The effect of coagulation factors and various classic platelet agonists on NETs generation was investigated. We tested FXa (25-50 nM), thrombin (0.2-8 U/mL), ADP (5-100 μM), AA (0.1-0.5 mM), collagen (5-15 μg/mL) and PAR-4 activating peptide (sequence AYPGKF-NH2; 100 μM). In addition, we studied the effect of a selective, PAR-2 activating peptide (sequence SLIGRL-NH2; 10-100 μM) on the formation of NETs, since PAR-2 is expressed on neutrophils.10 PMA, a widely used NET inducer, was used as a positive control for induction of NETosis at a concentration range of 25-100 nM.

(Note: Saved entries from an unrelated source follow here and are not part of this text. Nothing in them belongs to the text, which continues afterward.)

(** try { body } catch (error) { toast.error(msg) } *)
Definition try_toast (body : Async toast) (msg : string)
  : world -> toast * world :=
  fun w =>
    match body w with
    | (Returned t, w') => (t, w')
    | (Thrown _, w') => (toast_error msg, w')
    end.

Definition decimal (n : Z) : string :=
  NilZero.string_of_uint (N.to_uint (Z.to_N n)).

Definition two_digits (n : Z) : string :=
  String.append (if n <? 10 then "0" else "") (decimal n).

(** [x.toFixed(2)] of an amount held in cents. *)
Definition toFixed2 (cents : money) : string :=
  String.append (if cents <? 0 then "-" else "")
    (String.append (decimal (Z.abs cents / 100))
       (String.append "." (two_digits (Z.abs cents mod 100)))).

(** ** PaymentModal (components/modals) *)

(** from('payments').select('amount').eq('rental_id', id) *)
Definition q_payment_amounts (id : Z)
  : world -> response (list money) * world :=
  backend (SELECT, t_payments) (fun d =>
    (resp_ok (map Payments.amount
                (select_where Payments.rental_id id (payments d))), d)).

(** from('payments').insert(p): rental_id must reference an existing rental. *)
Definition q_insert_payment (p : PaymentInsert)
  : world -> response unit * world :=
  backend (INSERT, t_payments) (fun d =>
    if has_key rental_id (pins_rental_id p) (rentals d)
    then
      let row := Payments.mkPayment (next_payment_id d) (pins_rental_id p)
                   (pins_amount p) (pins_payment_date p)
                   (pins_payment_method p) (pins_status p) in
      (resp_null,
       mkDb (customers d) (cars d) (rentals d) (payments d ++ [row])
            (next_rental_id d) (next_payment_id d + 1))
    else (resp_error, d)).

(** The component on the decimals themselves: amounts are whole cents and
    its sums and comparisons are exact.  [PaymentModalDouble] below is the
    same component on the doubles the client holds. *)
Module PaymentModal.

(** The values held by the form fields: the amount is [None] when the
    number input is empty (NaN), the date is [None] when it is empty. *)
Record FormInput := mkFormInput {
  in_amount : option money;
  in_payment_method : PaymentMethod;
  in_payment_date : option date }.

Record PaymentFormData := mkFormData {
  amount : money;
  payment_method : PaymentMethod;
  payment_date : date }.

(** paymentSchema: amount positive and at most 1,000,000; the method is
    one of the four options; the date is not empty. *)
Definition paymentSchema (i : FormInput) : option PaymentFormData :=
  match in_amount i, in_payment_date i with
  | Some a, Some d =>
      if (0 <? a) && (a <=? 100000000)
      then Some (mkFormData a (in_payment_method i) d)
      else None
  | _, _ => None
  end.

(** Component state: [totalPaid] and the form values. *)
Record state := mkState {
  totalPaid : money;
  form : FormInput }.

Definition initial (today : date) : state :=
  mkState 0 (mkFormInput (Some 0) Cash (Some today)).

Definition sum_amounts (l : list money) : money :=
  fold_left (fun sum a => sum + a) l 0.

Definition setValue_amount (a : money) (f : FormInput) : FormInput :=
  mkFormInput (Some a) (in_payment_method f) (in_payment_date f).

(** fetchPreviousPayments: on success [totalPaid] becomes the sum of the
    rental's payments and the amount field is set to the balance; on
    failure an error toast is shown and the state is left as it was. *)
Definition fetchPreviousPayments (rental : option Rental) (st : state)
  : world -> (state * option toast) * world :=
  fun w =>
    match rental with
    | None => ((st, None), w)
    | Some rental =>
        let (r, w') := q_payment_amounts (rental_id rental) w in
        match error r with
        | Some _ =>
            ((st, Some (toast_error "Failed to fetch payment history")), w')
        | None =>
            let total := match data r with
                         | Some l => sum_amounts l
                         | None => 0
                         end in
            ((mkState total
                (setValue_amount (total_cost rental - total) (form st)),
              None), w')
        end
    end.

Definition remainingBalance (rental : option Rental) (st : state) : money :=
  match rental with
  | Some rental => total_cost rental - totalPaid st
  | None => 0
  end.

Definition full_message : string :=
  "Full payment processed and rental completed".

Definition partial_message (remaining : money) : string :=
  String.append "Partial payment processed. Remaining balance: $"
                (toFixed2 remaining).

Definition onSubmit_body (today : date) (rental : Rental) (st : state)
  (data : PaymentFormData) : Async toast :=
  (* Create payment record *)
  let* p := await (q_insert_payment
                     (mkPaymentInsert (rental_id rental) (amount data)
                        (payment_method data) (payment_date data) Paid)) in
  let* _ := throw_if_error p in
  let newTotalPaid := totalPaid st + amount data in
  let isComplete := newTotalPaid >=? total_cost rental in
  let* _ :=
    if isComplete then
      (* Promise.all: both updates are issued, then both answers checked *)
      let* rentalError := await (q_update_rental (rental_id rental)
                                   (set_rental_completed today)) in
      let* carError := await (q_update_car_status (car_id rental) Available) in
      let* _ := throw_if_error rentalError in
      throw_if_error carError
    else ret tt in
  ret (toast_success
         (if isComplete then full_message
          else partial_message (total_cost rental - newTotalPaid))).

Definition onSubmit (today : date) (rental : option Rental) (st : state)
  (data : PaymentFormData) : world -> option toast * world :=
  fun w =>
    match rental with
    | None => (None, w)
    | Some rental =>
        let (t, w') := try_toast (onSubmit_body today rental st data)
                                 "Failed to process payment" w in
        (Some t, w')
    end.

(** The amount input is rendered with max={remainingBalance}: the form is
    not submitted while the value typed is above it. *)
Definition amount_input_valid (rental : option Rental) (st : state) : bool :=
  match in_amount (form st) with
  | Some a => a <=? remainingBalance rental st
  | None => true
  end.

Inductive submission :=
| Rejected
| Submitted (t : option toast).

(** handleSubmit(onSubmit): the schema is checked first. *)
Definition handleSubmit (today : date) (rental : option Rental) (st : state)
  : world -> submission * world :=
  fun w =>
    match paymentSchema (form st) with
    | None => (Rejected, w)
    | Some data =>
        let (t, w') := onSubmit today rental st data w in (Submitted t, w')
    end.

(** Pressing the submit button of the rendered form. *)
Definition submit (today : date) (rental : option Rental) (st : state)
  : world -> submission * world :=
  fun w =>
    match rental with
    | None => (Rejected, w)
    | Some _ =>
        if amount_input_valid rental st
        then handleSubmit today rental st w
        else (Rejected, w)
    end.

End PaymentModal.

(** ** JS numbers *)

(** A JS number: an IEEE 754 double. *)
Definition number := float.

(** An integer as a number (exact below 2^53 in absolute value). *)
Definition number_of_Z (z : Z) : number :=
  if z <? 0 then PrimFloat.opp (PrimFloat.of_uint63 (Uint63.of_Z (- z)))
  else PrimFloat.of_uint63 (Uint63.of_Z z).

(** The number the client holds for a decimal with two places, given in
    cents (a decimal(10,2) column read from JSON, the value of a number
    input): the double nearest to it.  The quotient of two integers that
    are doubles themselves is rounded once, to the nearest double. *)
Definition number_of_decimal (cents : money) : number :=
  PrimFloat.div (number_of_Z cents) (number_of_Z 100).

(** [x || 0] on numbers: 0, -0 and NaN give 0. *)
Definition or_zero (x : number) : number :=
  if PrimFloat.is_nan x || PrimFloat.is_zero x then PrimFloat.zero else x.

(** [x.toFixed(2)] (ECMA-262, Number.prototype.toFixed), for [x] below
    10^21 in absolute value: with n the integer for which n / 100 - |x| is
    closest to zero, the larger one when there are two, the digits of n
    with the point before the last two, after the sign when x < 0. *)
Definition toFixed2_number (x : number) : string :=
  match Prim2SF x with
  | S754_nan => "NaN"
  | S754_infinity s => if s then "-Infinity" else "Infinity"
  | S754_zero _ => "0.00"
  | S754_finite s m e =>
      let q := Z.pos m * 100 in
      let n := if 0 <=? e then q * 2 ^ e
               else (2 * q + 2 ^ (- e)) / (2 * 2 ^ (- e)) in
      String.append (if s then "-" else "")
        (String.append (decimal (n / 100))
           (String.append "." (two_digits (n mod 100))))
  end.

(** ** PaymentModal on the numbers of the client *)

(** The same component with its arithmetic as the client does it: the
    running total, the sum with the amount and the comparison with the
    total cost are on doubles.  What is written to the tables is the
    decimal typed, as in [PaymentModal]. *)
Module PaymentModalDouble.

(** Component state: [totalPaid] and the value of the amount field. *)
Record state := mkState {
  totalPaid : number;
  amount_value : number }.

Definition initial : state := mkState PrimFloat.zero PrimFloat.zero.

(** payments.reduce((sum, payment) => sum + payment.amount, 0) *)
Definition sum_amounts (l : list number) : number :=
  fold_left (fun sum a => PrimFloat.add sum a) l PrimFloat.zero.

(** fetchPreviousPayments: on success [totalPaid] becomes the sum of the
    rental's payments and the amount field is set to the balance; on
    failure an error toast is shown and the state is left as it was. *)
Definition fetchPreviousPayments (rental : option Rental) (st : state)
  : world -> (state * option toast) * world :=
  fun w =>
    match rental with
    | None => ((st, None), w)
    | Some rental =>
        let (r, w') := q_payment_amounts (rental_id rental) w in
        match error r with
        | Some _ =>
            ((st, Some (toast_error "Failed to fetch payment history")), w')
        | None =>
            let total := match data r with
                         | Some l =>
                             or_zero (sum_amounts (map number_of_decimal l))
                         | None => PrimFloat.zero
                         end in
            ((mkState total
                (PrimFloat.sub (number_of_decimal (total_cost rental)) total),
              None), w')
        end
    end.

Definition partial_message (remaining : number) : string :=
  String.append "Partial payment processed. Remaining balance: $"
                (toFixed2_number remaining).
(** X6. After [move_snake] the piece behind the head sits where the head
    was, one tile away from the new head: the head never lands on its own
    neck, and a body in one piece stays in one piece. *)
Theorem move_snake_keeps_chain (st : Store) (hd nk : Position) (tl : list Position) :
  snake (self st) = hd :: nk :: tl ->
  exists hd' body',
    move_snake st = (Returned tt, with_self (set_snake (hd' :: hd :: body')) st) /\
    manhattan hd' hd = 1%Z /\
    hd' <> hd /\
    (chain (hd :: nk :: tl) -> chain (hd' :: hd :: body')).
Proof.
  intros Hs.
  pose proof (move_snake_moved st hd (nk :: tl) Hs) as Hrun.
  exists (move_head (global_snake_direction (self st)) hd),
         (take (length tl) (nk :: tl)).
  pose proof (move_head_distance (global_snake_direction (self st)) hd) as Hd.
  split; [exact Hrun|]. split; [exact Hd|].
  split.
  { intros Heq. rewrite Heq in Hd. unfold manhattan in Hd. lia. }
  intros Hchain [|i] p q Hp Hq.
  - simpl in Hp, Hq. injection Hp as <-. injection Hq as <-. lia.
  - change ((hd :: take (length tl) (nk :: tl)) !! i = Some p) in Hp.
    change ((hd :: take (length tl) (nk :: tl)) !! S i = Some q) in Hq.
    change (hd :: take (length tl) (nk :: tl))
      with (take (S (length tl)) (hd :: nk :: tl)) in Hp, Hq.
    apply lookup_take_Some in Hp as [Hp _].
    apply lookup_take_Some in Hq as [Hq _].
    exact (Hchain i p q Hp Hq).
Qed.

Lemma move_snake_keeps_chain_witness :
  let st := mkStore (mkWorld [(7, 4); (7, 3)]%Z (7, 11)%Z 2 []) 0 [] in
  snake (self st) = [(7, 4); (7, 3)]%Z /\
  exists hd' body',
    move_snake st = (Returned tt, with_self (set_snake (hd' :: (7, 4)%Z :: body')) st) /\
    hd' <> (7, 4)%Z.
Proof.
  intros st. split; [reflexivity|].
  destruct (move_snake_keeps_chain st (7, 4)%Z (7, 3)%Z [] eq_refl)
    as (hd' & body' & Hrun & _ & Hne & _).
  exists hd', body'. split; [exact Hrun | exact Hne].
Defined.

(** ** Growth: more facts *)

Lemma drawn_apple_in_grid (rng : nat -> Z) (c : nat) :
  in_grid (drawn_apple rng c).
Proof.
  unfold in_grid, drawn_apple. simpl fst. simpl snd.
  change (14 - 0 + 1)%Z with 15%Z.
  pose proof (Z.mod_pos_bound (rng c) 15 ltac:(lia)).
  pose proof (Z.mod_pos_bound (rng (S c)) 15 ltac:(lia)).
  lia.
Qed.

(** X7. Whatever the random stream gives, [generate_new_random_apple]
    returns with the apple at (row, column) where the row is the first of two
    draws and the column the second, each reduced to 0..14, so the apple is
    on a tile of the grid; the two draws are consumed and the body, the
    heading, the observation and the log are left alone. *)
Theorem generate_new_random_apple_in_grid (rng : nat -> Z) (st : Store) :
  let row := (rng (cursor st) mod 15)%Z in
  let column := (rng (S (cursor st)) mod 15)%Z in
  generate_new_random_apple rng st =
    (Returned tt,
     mkStore (mkWorld (snake (self st)) (row, column)
                (global_snake_direction (self st)) (state (self st)))
       (S (S (cursor st))) (log st)) /\
  in_grid (row, column).
Proof.
  split; [reflexivity|]. apply (drawn_apple_in_grid rng (cursor st)).
Qed.

(** X8. With no piece on the apple, the growth phase (given fuel beyond the
    body length) returns [None] and changes nothing: no piece is added and
    no random number is drawn. *)
Theorem check_if_ate_apple_nothing_to_eat (rng : nat -> Z) (fuel : nat)
    (st : Store) :
  apple (self st) ∉ snake (self st) ->
  length (snake (self st)) < fuel ->
  check_if_ate_apple rng fuel st = (Returned PyNone, st).
Proof.
  intros Hout Hfuel. unfold check_if_ate_apple.
  assert (Hloop : ate_loop rng fuel 0 st = (Returned tt, st)).
  { replace fuel
      with (length (snake (self st)) + S (fuel - length (snake (self st)) - 1))
      by lia.
    rewrite ate_loop_skip.
    - apply ate_loop_end. simpl. lia.
    - intros k p _ Hp Heq. apply Hout. rewrite <- Heq.
      apply (list_elem_of_lookup_2 _ k). exact Hp.
    - simpl. lia. }
  rewrite (bind_returned _ _ _ _ _ Hloop). reflexivity.
Qed.

Lemma check_if_ate_apple_nothing_to_eat_witness :
  (apple (self (play far_rng 0 [])) ∉ snake (self (play far_rng 0 []))) /\
  check_if_ate_apple far_rng 3 (play far_rng 0 []) =
    (Returned PyNone, play far_rng 0 []).
Proof.
  assert (H : apple (self (play far_rng 0 [])) ∉ snake (self (play far_rng 0 [])))
    by (apply (bool_decide_unpack _); vm_compute; exact I).
  split; [exact H|].
  apply check_if_ate_apple_nothing_to_eat; [exact H | vm_compute; lia].
Defined.

(** X9. The growth phase never raises and never touches a piece already
    in the body: whatever the fuel, the stream and the store, it ends by
    returning [None] or by running out of fuel, and the body it leaves is the
    old body followed by as many copies of its last piece as there were
    respawns (two draws each); heading, observation and log are unchanged,
    and an apple that was respawned lies on the grid. *)
Theorem growth_only_appends (rng : nat -> Z) (fuel : nat) (st st' : Store)
    (o : outcome pyvalue) :
  check_if_ate_apple rng fuel st = (o, st') ->
  (o = Returned PyNone \/ o = OutOfFuel) /\
  exists n,
    snake (self st') =
      snake (self st) ++ replicate n (default (0, 0)%Z (last (snake (self st)))) /\
    cursor st' = cursor st + 2 * n /\
    global_snake_direction (self st') = global_snake_direction (self st) /\
    state (self st') = state (self st) /\
    log st' = log st /\
    (n = 0 /\ apple (self st') = apple (self st) \/
     0 < n /\ in_grid (apple (self st'))).
Proof.
  unfold check_if_ate_apple, bind. intros Hrun.
  destruct (ate_loop rng fuel 0 st) as [[u|f|] s1] eqn:Hloop;
    destruct (ate_loop_extends _ _ _ _ _ _ Hloop)
      as (Ho & n & Hs & Hc & Hd & Hst & Hl & Ha);
    unfold ret in Hrun; injection Hrun as <- <-;
    (split; [| exists n; repeat (split; [assumption|]);
               destruct Ha as [Ha | [Hn Ha]];
               [left; exact Ha
               | right; split; [exact Hn | rewrite Ha; apply drawn_apple_in_grid]]]).
  - left. reflexivity.
  - destruct Ho; discriminate.
  - right. reflexivity.
Qed.

Lemma growth_only_appends_witness :
  exists st',
    check_if_ate_apple (tail_rng 1) 6 head_on_apple = (Returned PyNone, st') /\
    snake (self st') = snake (self head_on_apple) ++ replicate 2 (7, 10)%Z.
Proof.
  eexists. split; [vm_compute; reflexivity|].
  edestruct (growth_only_appends (tail_rng 1) 6 head_on_apple)
    as (_ & n & Hs & _); [vm_compute; reflexivity|].
  reflexivity.
Defined.

Lemma ate_loop_stuck (rng : nat -> Z) (t : Position) (fuel i : nat) (st : Store) :
  apple (self st) ∈ drop i (snake (self st)) ->
  last (snake (self st)) = Some t ->
  always_draws rng (cursor st) t ->
  fst (ate_loop rng fuel i st) = OutOfFuel.
Proof.
  revert i st. induction fuel as [|fuel IH]; intros i st Hin Ht Hrng;
    [reflexivity|].
  simpl. unfold bind at 1, get_self.
  destruct (snake (self st) !! i) as [p|] eqn:Hp.
  - rewrite (drop_S _ _ _ Hp) in Hin.
    destruct (decide (p = apple (self st))) as [Heq|Hne].
    + unfold bind at 1. rewrite (grow_run rng st t Ht).
      apply IH; simpl.
      * pose proof (Hrng 0) as H0. rewrite Nat.mul_0_r, Nat.add_0_r in H0.
        rewrite H0.
        apply (list_elem_of_lookup_2 _ (length (snake (self st)) - S i)).
        rewrite lookup_drop.
        pose proof (lookup_lt_Some _ _ _ Hp).
        apply list_lookup_middle. lia.
      * apply last_snoc.
      * intros n. specialize (Hrng (S n)).
        replace (S (S (cursor st)) + 2 * n) with (cursor st + 2 * S n) by lia.
        exact Hrng.
    + unfold bind, ret. apply IH; [|exact Ht | exact Hrng].
      apply elem_of_cons in Hin as [Hin|Hin]; [congruence | exact Hin].
  - apply lookup_ge_None_1 in Hp. rewrite drop_ge in Hin by exact Hp.
    inversion Hin.
Qed.

(** X10. The growth phase need not end: when a piece is on the apple and
    every respawn lands on the tile of the last piece, the scan keeps finding
    the new apple on the copy it has just appended, and no amount of fuel
    lets the call return. *)
Theorem growth_can_run_forever (rng : nat -> Z) (t : Position) (st : Store) :
  apple (self st) ∈ snake (self st) ->
  last (snake (self st)) = Some t ->
  always_draws rng (cursor st) t ->
  forall fuel, fst (check_if_ate_apple rng fuel st) = OutOfFuel.
Proof.
  intros Hin Ht Hrng fuel. unfold check_if_ate_apple, bind.
  pose proof (ate_loop_stuck rng t fuel 0 st Hin Ht Hrng) as H.
  destruct (ate_loop rng fuel 0 st) as [[u|f|] s1]; simpl in H;
    try discriminate. reflexivity.
Qed.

In other experiments, PRP was activated with 20 μM ADP at 37οC for 5 min, under 1200 RPM stirring conditions, in a Chrono-Log Model 700 Lumi-Aggregometer (Chrono-Log Corporation, Philadelphia, PA, USA) and the total suspension of the activated PRP was then immediately transferred to neutrophils, at a physiological ratio of 150 × 103 platelets/6 × 103 neutrophils. Alternatively, PRP was added to neutrophils, at the above ratio, and activated in situ with 50 μM ADP.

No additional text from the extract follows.